Supplied data Block Start

(** Reading the array behind a reference.  A reference always has its
    array in a running program; the store of the model may lack it, and
    the read then fails. *)
Definition load (a : nat) : M store (list scalar) :=
  λ st, match st !! a with
        | Some x => (Ok x, st)
        | None => (Raise TypeError, st)
        end.

(** [len(w)] *)
Definition py_len (w : pyweights) : M store nat :=
  match w with
  | PyList l => ret (length l)
  | NdArray a => do x <- load a; ret (length x)
  end.

(** [w *= rhs] for an ndarray [rhs].  A list has no in-place product, so
    numpy's product builds a new array and the name is rebound to it; an
    ndarray is overwritten in place.  The value returned is the content of
    the array the name [w] is bound to afterwards. *)
Definition imul (w : pyweights) (rhs : list scalar) : M store (list scalar) :=
  match w with
  | PyList l => lift (np_multiply l rhs)
  | NdArray a =>
      do x <- load a;
      do y <- lift (np_imultiply x rhs);
      λ st, (Ok y, <[a := y]> st)
  end.

(** ** Synthesis *)

Definition getitem_landmarks (img : Image) (label : string) : result Shape :=
  match landmarks img !! label with
  | Some s => Ok s
  | None => Raise KeyError
  end.

Definition getattr_trilist (s : Shape) : result trilist_t :=
  match trilist_attr s with
  | Some t => Ok t
  | None => Raise AttributeError
  end.

Definition getattr_mask (img : Image) : result Mask :=
  match mask_attr img with
  | Some m => Ok m
  | None => Raise AttributeError
  end.

(** [AAM._build_reference_frame] and its override in [PatchBasedAAM]. *)
Definition _build_reference_frame (self : AAM)
    (reference_shape : Shape) (landmarks : Shape) : result Image :=
  match cls self with
  | AAM_cls =>
      try trilist <-
        (if type_eq (shape_type landmarks) TriMesh
         then try t <- getattr_trilist landmarks; Ok (Some t)
         else Ok None);
      build_reference_frame reference_shape trilist
  | PatchBasedAAM_cls patch_shape =>
      build_patch_reference_frame reference_shape patch_shape
  end.

(** [AAM._instance] *)
Definition _instance (self : AAM) (level : Z)
    (shape_instance : Shape) (appearance_instance : Image) : result Image :=
  try am <- py_getitem (appearance_models self) level;
  let template := mean am in
  try landmarks <- getitem_landmarks template "source";
  try reference_frame <-
    _build_reference_frame self shape_instance landmarks;
  try rf_landmarks <- getitem_landmarks reference_frame "source";
  try transform <- transform self rf_landmarks landmarks;
  try unmasked <- as_unmasked appearance_instance false;
  try mask <- getattr_mask reference_frame;
  warp_to_mask unmasked mask transform true.

(** [AAM.instance].  An omitted [level] is [None] here and takes the
    default; [None] for a weights argument is Python's [None]. *)
Definition instance (self : AAM)
    (shape_weights appearance_weights : option pyweights)
    (level : option Z) : M store Image :=
  let level := default default_level level in
  do sm <- lift (py_getitem (shape_models self) level);
  do am <- lift (py_getitem (appearance_models self) level);
  let shape_weights := default (PyList [zero]) shape_weights in
  let appearance_weights := default (PyList [zero]) appearance_weights in
  do n_shape_weights <- py_len shape_weights;
  do shape_weights <- imul shape_weights (sqrt_eigenvalues sm n_shape_weights);
  do shape_instance <- lift (pca_instance sm shape_weights);
  do n_appearance_weights <- py_len appearance_weights;
  do appearance_weights <-
    imul appearance_weights (sqrt_eigenvalues am n_appearance_weights);
  do appearance_instance <- lift (pca_instance am appearance_weights);
  lift (_instance self level shape_instance appearance_instance).

(** [np.random.randn(n)] as a statement: draws and advances the generator. *)
Definition np_random_randn (n : nat) : M rng (list scalar) :=
  λ g, let '(z, g') := randn n g in (Ok z, g').

(** [AAM.random_instance] *)
Definition random_instance (self : AAM) (level : option Z) : M rng Image :=
  let level := default default_level level in
  do sm <- lift (py_getitem (shape_models self) level);
  do am <- lift (py_getitem (appearance_models self) level);
  do z <- np_random_randn (n_active_components sm);
  do shape_weights <-
    lift (np_multiply z (sqrt_eigenvalues sm (n_active_components sm)));
  do shape_instance <- lift (pca_instance sm shape_weights);
  do z <- np_random_randn (n_active_components am);
  do appearance_weights <-
    lift (np_multiply z (sqrt_eigenvalues am (n_active_components am)));
  do appearance_instance <- lift (pca_instance am appearance_weights);
  lift (_instance self level shape_instance appearance_instance).

(** ** Vocabulary of the specification *)

(** What a weights argument holds when the call is made. *)
Definition contents (st : store) (w : pyweights) : option (list scalar) :=
  match w with
  | PyList l => Some l
  | NdArray a => st !! a
  end.

(** The store once the array behind [w] holds [v]; a list argument owns no
    cell of the store. *)
Definition store_after (w : pyweights) (v : list scalar) (st : store) : store :=
  match w with
  | PyList _ => st
  | NdArray a => <[a := v]> st
  end.

(** A coefficient vector in standard-deviation units, entry [i] multiplied
    by the square root of eigenvalue [i]. *)
Definition in_std_units {T} (m : PCAModel T) (ws : list scalar) : list scalar :=
  zip_with mul ws (sqrt <$> take (length ws) (eigenvalues m)).

(** The rendering of a shape and an appearance through a given
    reference-frame strategy: steps 1 to 4 of the instance synthesizer. *)
Definition spec_synthesize (frame_of : Shape → Shape → result Image)
    (self : AAM) (level : Z) (shape_instance : Shape)
    (appearance_instance : Image) : result Image :=
  try am <- py_getitem (appearance_models self) level;
  try template_landmarks <- getitem_landmarks (mean am) "source";
  try frame <- frame_of shape_instance template_landmarks;
  try frame_landmarks <- getitem_landmarks frame "source";
  try warp <- transform self frame_landmarks template_landmarks;
  try unmasked <- as_unmasked appearance_instance false;
  try mask <- getattr_mask frame;
  warp_to_mask unmasked mask warp true.

(** The contract of the model container's [instance] operation with the
    reference-frame strategy left open: coefficient scaling, subspace
    sampling, then synthesis. *)
Definition spec_instance (frame_of : Shape → Shape → result Image)
    (self : AAM) (shape_weights appearance_weights : option pyweights)
    (level : option Z) : M store Image :=
  let level := default default_level level in
  do sm <- lift (py_getitem (shape_models self) level);
  do am <- lift (py_getitem (appearance_models self) level);
  let sw := default (PyList [zero]) shape_weights in
  let aw := default (PyList [zero]) appearance_weights in
  do k <- py_len sw;
  do scaled <- imul sw (sqrt_eigenvalues sm k);
  do shape_instance <- lift (pca_instance sm scaled);
  do k <- py_len aw;
  do scaled <- imul aw (sqrt_eigenvalues am k);
  do appearance_instance <- lift (pca_instance am scaled);
  lift (spec_synthesize frame_of self level shape_instance appearance_instance).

Supplied data Block End

What you need to do:
Among the entries, find each line that includes the string "label" and copy it.

Output of the exercise:
Definition getitem_landmarks (img : Image) (label : string) : result Shape :=
  match landmarks img !! label with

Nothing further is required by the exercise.